One might as sensibly deny a future to Ecclesiastes,
The Golden Ass,
Gulliver's Travels
, and the works of Rabelais as to predict oblivion
for such a thesaurus of ironic wit and fine fantasy, mellow wisdom and
strange beauty as
Jurgen
. But to appreciate the tales of
Chivalry
is, it seems, a gift more frequently reserved for the general reader
than for the professional literary evaluator. Certainly years before
discussion of Cabell was artificially augmented by the suppression of
Jurgen
there were many genuine lovers of romance who had read these
tales with pure enjoyment. That they did not analyse and articulate
their enjoyment for the edification of others does not lessen the
quality of their appreciation. Even in those years they found in
Cabell's early tales what we find who have since been directed to them
by the curiosity engendered by his later work, namely, a superb
craftsmanship in recreating a vanished age, an atmosphere in keeping
with the themes, a fluid, graceful, personal style, a poetic ecstasy, a
fine sense of drama, and a unity and symmetry which are the hall-marks
of literary genius.

BURTON RASCOE. New York City, September, 1921.

Precautional
*
1

Imprimis, as concerns the authenticity of these tales perhaps the less
debate may be the higher wisdom, if only because this Nicolas de Caen,
by common report, was never a Gradgrindian. And in this volume in
particular, writing it (as Nicolas is supposed to have done) in 1470, as
a dependant on the Duke of Burgundy, it were but human nature should he,
in dealing with the putative descendants of Dom Manuel and Alianora of
Provence, be niggardly in his ascription of praiseworthy traits to any
member of the house of Lancaster or of Valois. Rather must one in common
reason accept old Nicolas as confessedly a partisan writer, who upon
occasion will recolor an event with such nuances as will be least
inconvenient to a Yorkist and Burgundian bias.

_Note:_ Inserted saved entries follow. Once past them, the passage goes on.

(** The registry of loaded plugins: keys are the plugins' own ids, every
    plugin has an id, a configuration format and has been initialised, and two
    plugin files never share an id. *)
Record registry_ok (evs : list Ev) (d : DrainManager) : Prop := {
  reg_client id c : drainClients d !! id = Some c ->
    ID (info c) = id /\ id <> EmptyString /\
    InfoConfigFormat (info c) <> CONFIG_FORMAT_UNSPECIFIED /\ init_in evs (conn c);
  reg_file base id : pluginFileId d !! base = Some id -> is_Some (drainClients d !! id);
  reg_inj b1 b2 id : pluginFileId d !! b1 = Some id -> pluginFileId d !! b2 = Some id -> b1 = b2
}.

Lemma registry_ok_mono evs evs' d :
  (forall e, e ∈ evs -> e ∈ evs') -> registry_ok evs d -> registry_ok evs' d.
Proof.
  intros Hs [Hc Hf Hi]. split; [|done|done]. intros id c Hid.
  destruct (Hc id c Hid) as (?&?&?&cfg&?). unfold init_in. eauto 10.
Qed.

Lemma registry_ok_insert evs d id base c :
  registry_ok evs d -> drainClients d !! id = None ->
  ID (info c) = id -> id <> EmptyString ->
  InfoConfigFormat (info c) <> CONFIG_FORMAT_UNSPECIFIED -> init_in evs (conn c) ->
  registry_ok evs (mkDrainManager (pluginClients d) (<[id := c]> (drainClients d))
                     (<[base := id]> (pluginFileId d))).
Proof.
  intros [Hc Hf Hi] Hnone Hid Hne Hfmt Hinit. split; simpl.
  - intros id' c' [[<- <-]|[? ?]]%lookup_insert_Some; auto.
  - intros b' id' [[<- <-]|[? Hb]]%lookup_insert_Some; [by rewrite lookup_insert_eq|].
    destruct (decide (id = id')) as [->|?]; [by rewrite lookup_insert_eq|].
    rewrite lookup_insert_ne by done. eauto.
  - assert (Hfresh : forall b, pluginFileId d !! b <> Some id)
      by (intros b Hb; apply Hf in Hb; rewrite Hnone in Hb; by destruct Hb).
    intros b1 b2 id' [[<- <-]|[? Hb1]]%lookup_insert_Some [[<- E2]|[? Hb2]]%lookup_insert_Some;
      subst; eauto; exfalso; eapply Hfresh; eauto.
Qed.

Section LoadFacts.
Context {W : Type} `{Env W}.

The reteller of these stories needs in addition to plead guilty of
having abridged the tales with a free hand. Item, these tales have been
a trifle pulled about, most notably in "The Story of the Satraps," where
it seemed advantageous, on reflection, to put into Gloucester's mouth a
history which in the original version was related
ab ovo
, and as a
sort of bungling prologue to the story proper.